The output above provides a summary of the multiple linear regression model with ‘UnitPrice’ as the response variable and ‘Quantity,’ ‘Country,’ and their interaction term as predictors. Here’s how to interpret the main components of the summary:

Residuals: The residuals represent the differences between the observed and predicted values of the dependent variable. The minimum, first quartile (1Q), median, third quartile (3Q), and maximum values of the residuals are displayed.

Coefficients: The table displays the estimates, standard errors, t-values, and p-values for each coefficient in the model. The coefficients represent the estimated change in the response variable for a one-unit change in the predictor variable, keeping other variables constant.

Interpretation of Coefficients: For instance, the coefficient for ‘Quantity’ is -0.011024, indicating that, on average, a one-unit increase in ‘Quantity’ is associated with a decrease of 0.011024 in ‘UnitPrice,’ holding other variables constant.

Interaction Terms: The model includes interaction terms between ‘Quantity’ and ‘Country.’ For instance, ‘Quantity:CountryHong Kong’ has a coefficient of -2.328423, suggesting that the effect of ‘Quantity’ on ‘UnitPrice’ is modified by the specific context of Hong Kong, resulting in a steeper decrease in ‘UnitPrice’ with increasing ‘Quantity’ in this context.

Significance of Coefficients: The p-values associated with each coefficient indicate the significance of the corresponding variable in the model. Variables with p-values less than the significance level (e.g., 0.05) are considered statistically significant. For instance, ‘Quantity:CountryPortugal’ has a p-value of 0.0171, suggesting that the interaction effect of ‘Quantity’ and ‘Portugal’ is statistically significant.

Model Fit: The ‘Multiple R-squared’ value, which is 0.001069, indicates the proportion of variance in the dependent variable explained by the independent variables in the model. The ‘F-statistic’ tests the overall significance of the model, and the extremely low p-value (< 2.2e-16) indicates that the model is statistically significant.

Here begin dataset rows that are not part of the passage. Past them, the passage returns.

(* ===== verification/Mv.v ===== *)
(** Moving files: custom_mv.c. *)

From Stdlib Require Import Ascii.
From S2P Require Import Prelude.
From S2P Require Import UserIO.
From S2P Require Import PosixFs.
From S2P Require Import Cp.

(** ** The program *)

Record mv_opts := MvOpts { m_verbose : bool; m_force : bool; m_noclobber : bool; m_update : bool; m_interactive : bool }.

Inductive mv_out :=
  | MvPerror (p : list Z) | MvNoMemory | MvCannotStat (p : list Z) | MvAsk (p : list Z) | MvDenied (p : list Z)
  | Moved (p q : list Z) | CannotMove (p q : list Z) | UsageMv | MvMissing | MvNotDirectory (p : list Z).

Section code.
Context {St : Type} {HF : Files St} (o : mv_opts) (malloc_ok : bool) (fuel : nat).
Abbreviation P := (M (prog St mv_out)).

Definition copy_file_raw (src dst : list Z) (src_st : file_stat) : P Z :=
  r <- sys (open_read src) ;;
  match r with
  | inr _ => print (MvPerror src) >>> ret 1
  | inl in_fd =>
      r <- sys (open_write dst (Z.land (fs_mode src_st) 511)) ;;
      match r with
      | inr _ => print (MvPerror dst) >>> sys (f_close in_fd) >>> ret 1
      | inl out_fd =>
          if negb malloc_ok then print MvNoMemory >>> sys (f_close in_fd) >>> sys (f_close out_fd) >>> ret 1
          else
            c <- sys (copy_data fuel in_fd out_fd) ;;
            res <- (match c with
                    | Done => ret 0
                    | WriteError => print (MvPerror (str "write")) >>> ret 1
                    | ReadError => print (MvPerror (str "read")) >>> ret 1
                    end) ;;
            sys (f_close in_fd) >>>
            sys (f_close out_fd) >>>
            (if res =? 0 then
               sys (utime dst (fs_atime src_st) (fs_mtime src_st)) >>>
               sys (chmod dst (fs_mode src_st)) >>>
               _ <- sys (f_unlink src) ;; ret tt
             else ret tt) >>>
            ret res
      end
  end.

(** The loop of [copy_dir_recursive] over the names in the directory. *)
Fixpoint move_names (move_path : list Z -> list Z -> P Z) (src dst : list Z) (names : list (list Z)) (res : Z) : P Z :=
  match names with
  | [] => ret res
  | n :: names' =>
      if decide (n = str "." \/ n = str "..") then move_names move_path src dst names' res
      else r <- move_path (cut (join src n)) (cut (join dst n)) ;; move_names move_path src dst names' (Z.lor res r)
  end.

Definition copy_dir_recursive (move_path : list Z -> list Z -> P Z) (src dst : list Z) : P Z :=
  r <- sys (f_stat src) ;;
  match r with
  | inr _ => print (MvPerror src) >>> ret 1
  | inl st =>
      r <- sys (f_mkdir dst (fs_mode st)) ;;
      if match r with inr e => negb (e =? EEXIST) | inl _ => false end then print (MvPerror dst) >>> ret 1
      else
        d <- sys (f_opendir src) ;;
        match d with
        | inr _ => print (MvPerror src) >>> ret 1
        | inl names => res <- move_names move_path src dst names 0 ;; _ <- sys (f_rmdir src) ;; ret res
        end
  end.

(** The loop that reads to the end of the line of the answer. *)
Fixpoint flush_line (l : list Z) : list Z :=
  match l with
  | c :: l' => if c =? NL then l' else flush_line l'
  | [] => []
  end.

(** The question of -i. *)
Definition overwrite (dst : list Z) : P bool :=
  print (MvAsk dst) >>>
  c <- getc ;;
  modify (fun p => Prog (os p) (flush_line (stdin p)) (printed p)) >>>
  ret (match c with Some c => (c =? ch "y") || (c =? ch "Y") | None => false end).

(** [rename], or copying and removing on another device. *)
Definition move_now (move_path : list Z -> list Z -> P Z) (src dst : list Z) (src_st : file_stat) : P Z :=
  r <- sys (rename src dst) ;;
  match r with
  | inl _ => (if m_verbose o then print (Moved src dst) else ret tt) >>> ret 0
  | inr e =>
      if e =? EXDEV then
        res <- (if fs_isdir src_st then copy_dir_recursive move_path src dst else copy_file_raw src dst src_st) ;;
        (if (res =? 0) && m_verbose o then print (Moved src dst) else ret tt) >>>
        ret res
      else print (CannotMove src dst) >>> ret 1
  end.

(** [move_path]; [depth] bounds the directories below one another. *)
Fixpoint move_path (depth : nat) (src dst : list Z) : P Z :=
  match depth with
  | O => fun _ => NoFuel
  | S depth' =>
      r <- sys (f_lstat src) ;;
      match r with
      | inr _ => print (MvCannotStat src) >>> ret 1
      | inl src_st =>
          r <- sys (f_lstat dst) ;;
          let dst_st := match r with inl st => Some st | inr _ => None end in
          if m_noclobber o && bool_decide (is_Some dst_st) then ret 0
          else if m_update o && match dst_st with Some st => fs_mtime src_st <=? fs_mtime st | None => false end then ret 0
          else
            go <- (if m_interactive o && bool_decide (is_Some dst_st) then overwrite dst else ret true) ;;
            if negb go then ret 0
            else if negb (m_force o) && match dst_st with Some st => Z.land (fs_mode st) S_IWUSR =? 0 | None => false end
            then print (MvDenied dst) >>> ret 1
            else move_now (move_path depth') src dst src_st
      end
  end.

(** The loop of [main] over the sources. *)
Fixpoint mv_args (depth : nat) (dst : list Z) (dst_is_dir : bool) (args : list (list Z)) (res : Z) : P Z :=
  match args with
  | [] => ret res
  | a :: args' =>
      r <- move_path depth a (cut (if dst_is_dir then join dst (base_name a) else dst)) ;;
      mv_args depth dst dst_is_dir args' (Z.lor res r)
  end.
End code.

(** The [switch] of [main]; [None] prints the usage. *)
Definition mv_option (o : mv_opts) (opt : ascii) : option mv_opts :=
  let 'MvOpts v f n u i := o in
  match opt with
  | "v" => Some (MvOpts true f n u i)
  | "f" => Some (MvOpts v true n u false)
  | "n" => Some (MvOpts v f true u i)
  | "i" => Some (MvOpts v false n u true)
  | "u" => Some (MvOpts v f n true i)
  | _ => None
  end%char.

Fixpoint mv_options (o : mv_opts) (opts : list ascii) : option mv_opts :=
  match opts with
  | [] => Some o
  | opt :: opts' => o' ← mv_option o opt; mv_options o' opts'
  end.

(** [main] with the arguments after the options. *)
Definition mv_main `{HF : Files St} (malloc_ok : bool) (fuel depth : nat) (opts : list ascii) (args : list (list Z)) : M (prog St mv_out) Z :=
  match mv_options (MvOpts false false false false false) opts with
  | None => print UsageMv >>> ret 1
  | Some o =>
      match last args with
      | None => print MvMissing >>> ret 1
      | Some dst =>
          if (length args <? 2)%nat then print MvMissing >>> ret 1
          else
            d <- sys (f_stat dst) ;;
            let dst_is_dir := match d with inl st => fs_isdir st | inr _ => false end in
            if (2 <? length args)%nat && negb dst_is_dir then print (MvNotDirectory dst) >>> ret 1
            else mv_args o malloc_ok fuel depth dst dst_is_dir (removelast args) 0
      end
  end.

(** ** Nothing is lost *)

Section spec.
Context {St : Type} {HF : Files St} (o : mv_opts) (malloc_ok : bool) (fuel : nat).
Implicit Types (p : prog St mv_out) (s : St).

(** The file [i] is at the destination, or still at the source. *)
Definition arrived (dst : list Z) i s s' : Prop := exists j, leads s' dst = Some j /\ data s' j = data s i.
Definition stayed (src : list Z) i s s' : Prop := leads s' src = Some i /\ data s' i = data s i.

Lemma copy_file_raw_spec src dst st p i : leads (os p) src = Some i -> leads (os p) dst <> Some i -> linkfree src -> (length (data (os p) i) < fuel)%nat ->
  wp (copy_file_raw malloc_ok fuel src dst st) p (fun r p' => if r =? 0 then arrived dst i (os p) (os p') else stayed src i (os p) (os p')).
Proof.
  intros Hs Hne Hlf Hf. unfold copy_file_raw. apply wp_bind, wp_sys. eapply wp_mono; [apply open_read_law|]. cbn beta. intros [in_fd|e] s1 (L1 & D1 & H1).
  2:{ apply wp_bind, wp_printed, wp_ret. split; cbn; congruence. }
  destruct H1 as (Hfree & i' & Hi' & O1). assert (i' = i) as -> by congruence.
  apply wp_bind, wp_sys. eapply wp_mono; [apply open_write_law|]. cbn [os]. cbn beta. intros [out_fd|e] s2.
  2:{ intros (L2 & D2 & O2). apply wp_bind, wp_printed, wp_bind, close_spec. intros p3 L3 D3 O3. apply wp_ret. split; cbn in *; congruence. }
  intros (Hfo & j & Hj & D2 & O2 & Hkeep & Hwhich). rewrite O1 in Hfo, O2. rewrite L1 in Hkeep, Hwhich.
  assert (Hio : in_fd <> out_fd) by (intros ->; by rewrite upd_eq in Hfo).
  assert (Hij : i <> j).
  { destruct (leads (os p) dst) as [j'|]; [congruence|]. destruct Hwhich as [Hw _]. intros ->. by apply (Hw src). }
  assert (Hsrc2 : leads s2 src = Some i) by (by apply Hkeep). assert (Di : data s2 i = data (os p) i) by (by rewrite D2, upd_ne, D1).
  assert (C : copying in_fd out_fd i j s2 0 0 s2).
  { split; try done; [by rewrite O2, upd_ne, upd_eq by done|by rewrite O2, upd_eq|by rewrite D2, upd_eq|lia]. }
  assert (Hstay : forall p3 s4 n m, copying in_fd out_fd i j s2 n m s4 -> leads (os p3) = leads s4 -> data (os p3) = data s4 -> stayed src i (os p) (os p3)).
  { intros p3 s4 n m C4 L3 D3. split; [rewrite L3, (cg_leads _ _ _ _ _ _ _ _ C4); done|]. rewrite D3, (cg_data _ _ _ _ _ _ _ _ C4) by done. done. }
  destruct (negb malloc_ok).
  { apply wp_bind, wp_printed, wp_bind, close_spec. intros p3 L3 D3 _. apply wp_bind, close_spec. intros p4 L4 D4 _. apply wp_ret.
    eapply (Hstay p4); [exact C|cbn in *; congruence..]. }
  apply wp_bind, wp_sys. eapply (copy_data_spec in_fd out_fd i j); [exact C|by rewrite Di| |].
  - intros s3 C3. apply wp_bind, wp_ret, wp_bind, close_spec. intros p4 L4 D4 _. apply wp_bind, close_spec. intros p5 L5 D5 _. cbn [Z.eqb].
    apply wp_bind, wp_bind, wp_sys. eapply wp_mono; [apply utime_law|]. cbn beta. intros [] s6 (L6 & D6 & _).
    apply wp_bind, wp_sys. eapply wp_mono; [apply chmod_law|]. cbn beta. intros [] s7 (L7 & D7 & _).
    apply wp_bind, wp_sys. eapply wp_mono; [apply f_unlink_law|]. cbn beta. intros r s8 (D8 & _ & _ & _ & L8). apply wp_ret, wp_ret.
    cbn [os] in *. assert (L : leads s7 = leads s2) by (rewrite L7, L6, L5, L4; apply C3). exists j. split.
    + rewrite L8; [by rewrite L|done|]. rewrite L, Hj, Hsrc2. congruence.
    + rewrite D8, D7, D6, D5, D4, (cg_dst _ _ _ _ _ _ _ _ C3). by rewrite take_ge.
  - intros c n m s3 C3 Hc. apply wp_bind. assert (Hend : forall x : mv_out, wp (print x >>> ret 1) (Prog s3 (stdin p) (printed p)) (fun res p3 =>
      wp (sys (f_close in_fd) >>> sys (f_close out_fd) >>> (if res =? 0 then sys (utime dst (fs_atime st) (fs_mtime st)) >>> sys (chmod dst (fs_mode st)) >>> _ <- sys (f_unlink src) ;; ret tt else ret tt) >>> ret res) p3
        (fun r p' => if r =? 0 then arrived dst i (os p) (os p') else stayed src i (os p) (os p')))).
    { intros x. apply wp_bind, wp_printed, wp_ret, wp_bind, close_spec. intros p4 L4 D4 _. apply wp_bind, close_spec. intros p5 L5 D5 _.
      cbn [Z.eqb]. apply wp_bind, wp_ret, wp_ret. eapply (Hstay p5); [exact C3|cbn in *; congruence..]. }
    destruct c; [done|apply Hend..].
Qed.

(** What a move leaves. *)
Definition moves (src dst : list Z) i s (r : Z) s' : Prop := (arrived dst i s s' \/ stayed src i s s') /\ (r <> 0 -> stayed src i s s').

Lemma moves_none src dst i s r : leads s src = Some i -> moves src dst i s r s.
Proof. intros Hs. assert (H : stayed src i s s) by done. split; [by right|done]. Qed.

Lemma verbose_spec (b : bool) (x : mv_out) r p (Q : Z -> prog St mv_out -> Prop) :
  (forall p', os p' = os p -> Q r p') -> wp ((if b then print x else ret tt) >>> ret r) p Q.
Proof. intros HQ. apply wp_bind. destruct b; [apply wp_printed|apply wp_ret]; by apply wp_ret, HQ. Qed.

Lemma move_now_spec rec src dst st p i :
  leads (os p) src = Some i -> linkfree src -> (length (data (os p) i) < fuel)%nat -> fs_isdir st = false ->
  wp (move_now o malloc_ok fuel rec src dst st) p (fun r p' => moves src dst i (os p) r (os p')).
Proof.
  intros Hs Hlf Hf Hdir. unfold move_now. apply wp_bind, wp_sys. eapply wp_mono; [apply rename_law|]. cbn beta. intros [u|e] s [Ed H].
  - apply verbose_spec. intros p' E. rewrite E. cbn [os]. split; [|done]. left. exists i. rewrite Ed. split; [|done]. by rewrite H.
  - destruct H as (L & O & Hx). destruct (Z.eqb_spec e EXDEV) as [->|].
    + rewrite Hdir. set (p1 := Prog s _ _). apply wp_bind. eapply wp_mono.
      * apply (copy_file_raw_spec src dst st p1 i); cbn [os p1]; [by rewrite L|rewrite L, <- Hs; apply Hx; [done|congruence]|done|by rewrite Ed].
      * cbn beta. intros r p2 H2. apply verbose_spec. intros p3 E3. rewrite E3. change (os p1) with s in H2. unfold arrived, stayed in H2. rewrite Ed in H2.
        destruct (Z.eqb_spec r 0) as [->|]; [split; [by left|done]|split; [by right|done]].
    + apply wp_bind, wp_printed, wp_ret. cbn [os]. assert (Hst : stayed src i (os p) s) by (split; congruence). split; [by right|done].
Qed.

End spec.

Overall, the model suggests that the variables and their interactions have some statistically significant associations with the ‘UnitPrice.’ However, the low R-squared value indicates that the model explains only a small proportion of the variance in the ‘UnitPrice.’ This suggests that other variables or complex interactions might need to be considered to improve the model’s predictive power.